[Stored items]

====

Lemma joined_tags_slash_free (tags : list string) :
  Forall (fun t => has_char "/" t = false) tags ->
  has_char "/" (String.concat "_" tags) = false.
Proof. intros H. now apply has_char_concat. Qed.

(** X17: without [--output], and with folders switched off or no tag at
    all, the output of a plain input file name is that name with the
    tags, joined by underscores, added to its stem; with no tag the
    addition is _default. *)
Theorem flat_output_name (args : arguments) :
  given (arg_output args) = None ->
  plain_segment (arg_input args) ->
  Forall (fun t => has_char "/" t = false) (run_tags args) ->
  run_tags args = [] \/ arg_use_folders args && negb (arg_no_folders args) = false ->
  run_output_file args =
  PathOk (path_stem (Path (arg_input args))
          ++ match run_tags args with
             | [] => "_default"
             | tags => "_" ++ String.concat "_" tags
             end
          ++ path_suffix (Path (arg_input args))).
Proof.
  intros Hout Hinput Htags Hflat. unfold run_output_file. rewrite Hout.
  assert (E : (match run_tags args with [] => false | _ => true end
               && (arg_use_folders args && negb (arg_no_folders args))) = false).
  { destruct Hflat as [-> | ->]; [reflexivity | apply andb_false_r]. }
  rewrite E.
  destruct (run_tags args) as [|t tags] eqn:T.
  - destruct (with_stem_plain (arg_input args) "default" Hinput eq_refl) as [-> _].
    reflexivity.
  - change ("_" ++ String.concat "_" (t :: tags))
      with (String "_" (String.concat "_" (t :: tags))).
    destruct (with_stem_plain (arg_input args) (String.concat "_" (t :: tags)) Hinput
                (joined_tags_slash_free _ Htags)) as [-> _].
    reflexivity.
Qed.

====

[WHAT TO PRODUCE] Restate the entries above, keeping every word intact.

[SOLUTION]
Lemma joined_tags_slash_free (tags : list string) :
  Forall (fun t => has_char "/" t = false) tags ->
  has_char "/" (String.concat "_" tags) = false.
Proof. intros H. now apply has_char_concat. Qed.

(** X17: without [--output], and with folders switched off or no tag at
    all, the output of a plain input file name is that name with the
    tags, joined by underscores, added to its stem; with no tag the
    addition is _default. *)
Theorem flat_output_name (args : arguments) :
  given (arg_output args) = None ->
  plain_segment (arg_input args) ->
  Forall (fun t => has_char "/" t = false) (run_tags args) ->
  run_tags args = [] \/ arg_use_folders args && negb (arg_no_folders args) = false ->
  run_output_file args =
  PathOk (path_stem (Path (arg_input args))
          ++ match run_tags args with
             | [] => "_default"
             | tags => "_" ++ String.concat "_" tags
             end
          ++ path_suffix (Path (arg_input args))).
Proof.
  intros Hout Hinput Htags Hflat. unfold run_output_file. rewrite Hout.
  assert (E : (match run_tags args with [] => false | _ => true end
               && (arg_use_folders args && negb (arg_no_folders args))) = false).
  { destruct Hflat as [-> | ->]; [reflexivity | apply andb_false_r]. }
  rewrite E.
  destruct (run_tags args) as [|t tags] eqn:T.
  - destruct (with_stem_plain (arg_input args) "default" Hinput eq_refl) as [-> _].
    reflexivity.
  - change ("_" ++ String.concat "_" (t :: tags))
      with (String "_" (String.concat "_" (t :: tags))).
    destruct (with_stem_plain (arg_input args) (String.concat "_" (t :: tags)) Hinput
                (joined_tags_slash_free _ Htags)) as [-> _].
    reflexivity.
Qed.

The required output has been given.